在本试验条件下，添加IGF-ⅠR抑制剂抑制了丁酸钠对羔羊瘤胃上皮细胞的增殖作用。而IGF-Ⅰ信号通路只有把细胞外的信号传导至细胞内才能对其靶细胞发挥一系列调控功能[39-42,46]。目前公认的IGF-Ⅰ信号转导途径有3条：Ras/Raf/丝裂原激活蛋白激酶(MEK)/胞外信号调节激酶(ERK)信号转导途径、PI3K/蛋白激酶B(AKT)信号转导途径和14-3-3蛋白/Raf信号转导途径。其中，Ras/Raf/MEK/ERK和PI3K/AKT信号转导途径与细胞增殖有关，然而14-3-3蛋白/Raf信号转导途径主要通过钝化凋亡蛋白(BAD)来抑制细胞凋亡，而IGF-Ⅰ激活细胞膜上的IGF-ⅠR就是通过经典的Ras/Raf/MEK/ERK信号传导途径来调节细胞增殖[14]。据Arunee等[47]报道，体外添加IGF-Ⅰ促进小鼠视网膜色素上皮细胞受体辅助因子(c-Raf)和ERK磷酸化，激活Ras/Raf/MEK/ERK信号传导途径，加快细胞周期G1期进程；相反，不论是否添加IGF-Ⅰ，只要Ras/Raf/MEK/ERK信号传导途径被阻断则导致细胞周期停滞。

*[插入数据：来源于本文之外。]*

(* ===== verification/Repos.v ===== *)
(** * The repositories over the gateway

    [quant/queue/repo.py], [promotion/repo.py], [api/auth/repo.py],
    [api/credentials/repo.py] and [api/admin/repo.py]: the statement each
    repository sends, the arguments in the order of its placeholders and what is
    read off the answer.  A row is the [pyval] the gateway gives; [uuid4] and
    [json.dumps] are parameters. *)
From S2P Require Import Prelude PyFloat PyData Order Errors PyValue RefData Auth Database.
Local Open Scope string_scope.
Local Open Scope Z_scope.

(** [uuid.uuid4], and [json.dumps] *)
Class RepoLib (W : Type) := {
  uuid4 : prog W exn string;
  dumps : pyval → string
}.

(** [str(v)] and [int(v)] of an argument that may be missing: the [_opt] of the
    queue repository *)
Definition opt_text (v : option string) : pyval := match v with Some s => VStr s | None => VNone end.
Definition opt_int (v : option Z) : pyval := match v with Some z => VInt z | None => VNone end.

(** [int(tail[i])] *)
Definition int_item (tail : list pyval) (i : nat) : res exn Z := v ← item tail i; int_val v.

(** [int(tail[i]) if tail else 0] *)
Definition int_item_or_zero (tail : list pyval) (i : nat) : res exn Z :=
  match tail with [] => Ok 0 | _ => int_item tail i end.

(** [StaleConnectionSweep] *)
Record StaleConnectionSweep := mkSweep { sweep_stale : Z; sweep_terminated : Z }.

Definition DEFAULT_STALE_IDLE_SECONDS : Z := 3600.

Section repos.
Context {W : Type} `{Driver W} `{Log W} `{RepoLib W} (conninfo user_id : string).

(** ** [BtQueueRepo] *)

(** [sp_get_queue] *)
Definition repo_get_queue (queue_id strategy_id : option string) (queue_status_id : option Z) (user : option string)
    (limit : Z) : prog W exn (list pyval) :=
  call_get conninfo
    ("CALL bt.sp_get_queue(" +:+
     "%s::uuid, %s::uuid, %s::integer, %s::text, %s::integer," +:+
     " NULL::refcursor, NULL::text, NULL::text, NULL::text)")
    [opt_text queue_id; opt_text strategy_id; opt_int queue_status_id; opt_text user; VInt limit].

(** [sp_get_queue_latest] *)
Definition repo_get_queue_latest (queue_id : string) : prog W exn (option pyval) :=
  call_get_one conninfo "CALL bt.sp_get_queue_latest(%s::uuid, NULL, NULL, NULL, NULL)" [VStr queue_id].

(** [sp_ins_queue] *)
Definition repo_ins_queue (queue_id strategy_id : string) (strategy_vid status_id priority : Z) (user : string)
    (error_text : option string) : prog W exn unit :=
  _ ← call_write conninfo
    ("CALL bt.sp_ins_queue(" +:+
     "%s::uuid, %s::uuid, %s::integer, %s::integer, %s::integer, %s::text, %s::text," +:+
     " NULL::text, NULL::text, NULL::text)")
    [VStr queue_id; VStr strategy_id; VInt strategy_vid; VInt status_id; VInt priority; opt_text error_text; VStr user];
  mret tt.

(** [(resolved_id, new_vid) = tail] *)
Definition two_of (tail : list pyval) : res exn (pyval * pyval) :=
  match tail with
  | [a; b] => Ok (a, b)
  | [] | [_] => Raise (ValueError ("not enough values to unpack (expected 2, got " +:+
                                   str_Z (Z.of_nat (length tail)) +:+ ")"))
  | _ => Raise (ValueError "too many values to unpack (expected 2)")
  end.

(** [sp_ins_strategy] *)
Definition repo_ins_strategy (strategy_nm : string) (config_json : pyval) (user : string) (strategy_id : option string)
    : prog W exn (string * Z) :=
  tail ← call_write conninfo
    ("CALL bt.sp_ins_strategy(" +:+
     "%s::uuid, %s::text, %s::jsonb, %s::text," +:+
     " NULL::text, NULL::text, NULL::text, NULL::uuid, NULL::integer)")
    [opt_text strategy_id; VStr strategy_nm; VStr (dumps config_json); VStr user];
  lift_res ('(resolved_id, new_vid) ← two_of tail;
            sid ← uuid_of (VStr (str_val resolved_id));
            vid ← int_val new_vid;
            mret (sid, vid)).

(** the [work] of [sp_get_queued_count]: the count comes before the status *)
Definition count_work (sql : string) (params : list pyval) : prog W exn Z :=
  _ ← pg_execute sql params;
  row ← pg_fetchone;
  match row with
  | Some (count :: sqlstate :: _ :: sqlerrmc :: _) =>
      if negb (is_str "00000" sqlstate) then raise (procedure_error sqlstate sqlerrmc)
      else match count with VNone => mret 0 | _ => lift_res (int_val count) end
  | _ => raise (RuntimeError "SP_GET_QUEUED_COUNT returned invalid OUT row")
  end.

(** [sp_get_queued_count] *)
Definition repo_get_queued_count (user : string) (queued_status_id : Z) : prog W exn Z :=
  run_cursor conninfo
    (count_work
       ("CALL bt.sp_get_queued_count(" +:+
        "%s::text, %s::integer," +:+
        " NULL::integer, NULL::text, NULL::text, NULL::text)")
       [VStr user; VInt queued_status_id]).

(** [list_for_user] *)
Definition repo_list_for_user (user : string) (limit : Z) : prog W exn (list pyval) :=
  repo_get_queue None None None (Some user) limit.

(** [get_active] *)
Definition repo_get_active (queue_id : string) (user : option string) : prog W exn (option pyval) :=
  rows ← repo_get_queue (Some queue_id) None None user 50; mret (last rows).

(** [sp_get_result] *)
Definition repo_get_result (queue_id strategy_id : option string) (strategy_vid : option Z)
    : prog W exn (option pyval) :=
  call_get_one conninfo
    ("CALL bt.sp_get_result(" +:+
     "%s::uuid, %s::uuid, %s::integer," +:+
     " NULL::refcursor, NULL::text, NULL::text, NULL::text)")
    [opt_text queue_id; opt_text strategy_id; opt_int strategy_vid].

(** [sp_get_strategy] *)
Definition repo_get_strategy (strategy_id : string) (strategy_vid : option Z) (is_best_ind : option string)
    : prog W exn (list pyval) :=
  call_get conninfo
    ("CALL bt.sp_get_strategy(" +:+
     "%s::uuid, %s::integer, %s::char," +:+
     " NULL::refcursor, NULL::text, NULL::text, NULL::text)")
    [VStr strategy_id; opt_int strategy_vid; opt_text is_best_ind].

(** [sp_get_strategy_list] *)
Definition repo_get_strategy_list (user : string) (limit : Z) (is_best_ind : option string) : prog W exn (list pyval) :=
  call_get conninfo
    ("CALL bt.sp_get_strategy_list(" +:+
     "%s::text, %s::integer, %s::char," +:+
     " NULL::refcursor, NULL::text, NULL::text, NULL::text)")
    [VStr user; VInt limit; opt_text is_best_ind].

(** [sp_upd_strategy_logical_delete] *)
Definition repo_upd_strategy_logical_delete (strategy_id logical_delete_ind user : string) (strategy_vid : option Z)
    : prog W exn unit :=
  _ ← call_write conninfo
    ("CALL bt.sp_upd_strategy_logical_delete(" +:+
     "%s::uuid, %s::integer, %s::char, %s::text," +:+
     " NULL::text, NULL::text, NULL::text)")
    [VStr strategy_id; opt_int strategy_vid; VStr logical_delete_ind; VStr user];
  mret tt.

(** ** [PromotionRepo] *)

(** [sp_get_promotion]; an empty id is the global log *)
Definition repo_get_promotion (strategy_id : option string) (limit : Z) : prog W exn (list pyval) :=
  call_get conninfo
    ("CALL bt.sp_get_promotion(" +:+
     "%s::uuid, %s::integer," +:+
     " NULL::refcursor, NULL::text, NULL::text, NULL::text)")
    [match strategy_id with Some (String c s) => VStr (String c s) | _ => VNone end; VInt limit].

(** [flip_best] *)
Definition repo_flip_best (strategy_id : string) (strategy_vid : option Z) (user : string) : prog W exn unit :=
  _ ← call_write conninfo
    ("CALL bt.sp_upd_promote_strategy(" +:+
     "%s::uuid, %s::integer, %s::text," +:+
     " NULL::text, NULL::text, NULL::text)")
    [VStr strategy_id; opt_int strategy_vid; VStr user];
  mret tt.

(** [ins_promotion] *)
Definition repo_ins_promotion (queue_id strategy_id : string) (strategy_vid : Z) (outcome user : string)
    (compared_vid : option Z) (gate_results : list pyval) : prog W exn unit :=
  fresh ← uuid4;
  _ ← call_write conninfo
    ("CALL bt.sp_ins_promotion(" +:+
     "%s::uuid, %s::uuid, %s::uuid, %s::integer, %s::text," +:+
     " %s::integer, %s::jsonb, %s::text," +:+
     " NULL::text, NULL::text, NULL::text)")
    [VStr fresh; VStr queue_id; VStr strategy_id; VInt strategy_vid; VStr outcome; opt_int compared_vid;
     match gate_results with [] => VNone | _ => VStr (dumps (VList gate_results)) end; VStr user];
  mret tt.

(** ** [AuthRepo] *)

(** [get_user_by_username] *)
Definition repo_get_user_by_username (username : string) : prog W exn (option pyval) :=
  call_get_one conninfo "CALL CORE_ADMIN.SP_GET_APP_USER_BY_USERNAME(%s, NULL, NULL, NULL, NULL)" [VStr username].

(** [get_user_by_id] *)
Definition repo_get_user_by_id (app_user_id : string) : prog W exn (option pyval) :=
  call_get_one conninfo "CALL CORE_ADMIN.SP_GET_APP_USER_BY_ID(%s, NULL, NULL, NULL, NULL)" [VStr app_user_id].

(** [update_last_login] *)
Definition repo_update_last_login (app_user_id : string) : prog W exn unit :=
  _ ← call_write conninfo "CALL CORE_ADMIN.SP_UPD_APP_USER_LAST_LOGIN(%s, NULL, NULL, NULL)" [VStr app_user_id];
  mret tt.

(** ** [ApiCredentialRepo] *)

(** [list_credentials] *)
Definition repo_list_credentials (app_user_id : string) : prog W exn (list pyval) :=
  call_get conninfo "CALL CORE_ADMIN.SP_GET_API_CREDENTIAL(%s, NULL, NULL, NULL, NULL, NULL)" [VStr app_user_id].

(** [get_credential] *)
Definition repo_get_credential (app_user_id : string) (api_credential_id : Z) : prog W exn (option pyval) :=
  call_get_one conninfo "CALL CORE_ADMIN.SP_GET_API_CREDENTIAL(%s, %s, NULL, NULL, NULL, NULL)"
    [VStr app_user_id; VInt api_credential_id].

(** [credential_check] *)
Definition repo_credential_check (api_credential_id : Z) : prog W exn (option pyval) :=
  call_get_one conninfo
    ("CALL CORE_ADMIN.SP_GET_CREDENTIAL_CHECK(" +:+
     "%s::integer, NULL::refcursor, NULL::text, NULL::text, NULL::text)")
    [VInt api_credential_id].

(** [insert_credential] *)
Definition repo_insert_credential (app_user_id : string) (app_id : Z) (label key_ciphertext secret_ciphertext : string)
    (api_credential_id : option Z) : prog W exn (Z * Z) :=
  tail ← call_write conninfo
    ("CALL CORE_ADMIN.SP_INS_API_CREDENTIAL(" +:+
     "%s, %s, %s, %s, %s, %s, NULL, NULL, NULL, NULL, NULL" +:+
     ")")
    [VStr app_user_id; VInt app_id; VStr label; VStr key_ciphertext; VStr secret_ciphertext; opt_int api_credential_id];
  lift_res (i ← int_item tail 0; vid ← int_item tail 1; mret (i, vid)).

(** [revoke_credential] *)
Definition repo_revoke_credential (app_user_id : string) (api_credential_id : Z) : prog W exn Z :=
  tail ← call_write conninfo
    ("CALL CORE_ADMIN.SP_UPD_API_CREDENTIAL_REVOKE(" +:+
     "%s, %s, NULL, NULL, NULL, NULL" +:+
     ")")
    [VStr app_user_id; VInt api_credential_id];
  lift_res (int_item tail 0).

(** ** Maintenance *)

(** [ConnectionMaintenanceRepo.terminate_stale_connections] *)
Definition repo_terminate_stale_connections (idle_seconds : Z) : prog W exn StaleConnectionSweep :=
  tail ← call_write conninfo
    ("CALL CORE_ADMIN.SP_TERM_STALE_CONNECTIONS(" +:+
     "%s::text, %s::integer, NULL::text, NULL::text, NULL::text," +:+
     " NULL::integer, NULL::integer)")
    [VStr user_id; VInt idle_seconds];
  match tail with
  | [] => mret (mkSweep 0 0)
  | _ => lift_res (stale ← int_item tail 0; terminated ← int_item tail 1; mret (mkSweep stale terminated))
  end.

(** [ApiRequestPayloadRepo.detach] *)
Definition repo_detach (retention_days : Z) : prog W exn Z :=
  tail ← call_write conninfo
    ("CALL MARKET_DATA.SP_DETACH_API_REQUEST_PAYLOAD(" +:+
     "%s::integer, NULL::text, NULL::text, NULL::text, NULL::integer)")
    [VInt retention_days];
  lift_res (int_item_or_zero tail 0).

(** [LogProcRepo.summarize] *)
Definition repo_summarize (retention_days : Z) : prog W exn Z :=
  tail ← call_write conninfo
    "CALL CORE_ADMIN.SP_INS_LOG_PROC_SUMMARY(%s, %s, NULL, NULL, NULL, NULL)"
    [VStr user_id; VInt retention_days];
  lift_res (int_item_or_zero tail 0).
End repos.

(** ** The procedures deployed *)

(** The types of a procedure's parameters, those it takes and those it answers. *)
Record procedure := mkProcedure { sp_in : list string; sp_out : list string }.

卢劲晔[19]研究表明，体外添加IGF-Ⅰ提高ERK磷酸化水平，而当ERK抑制剂抑制ERK磷酸化，则添加IGF-Ⅰ对瘤胃上皮细胞CyclinDⅠ表达的促进作用也被抑制。但是IGF-Ⅰ通过结合IGF-ⅠR激活Ras/Raf/MEK/ERK信号传导途径来提高羔羊瘤胃上皮细胞周期G1期CyclinDⅠ和CDK4的mRNA相对表达量，同时降低Caspase-3的mRNA相对表达量的具体机理还有待进一步研究。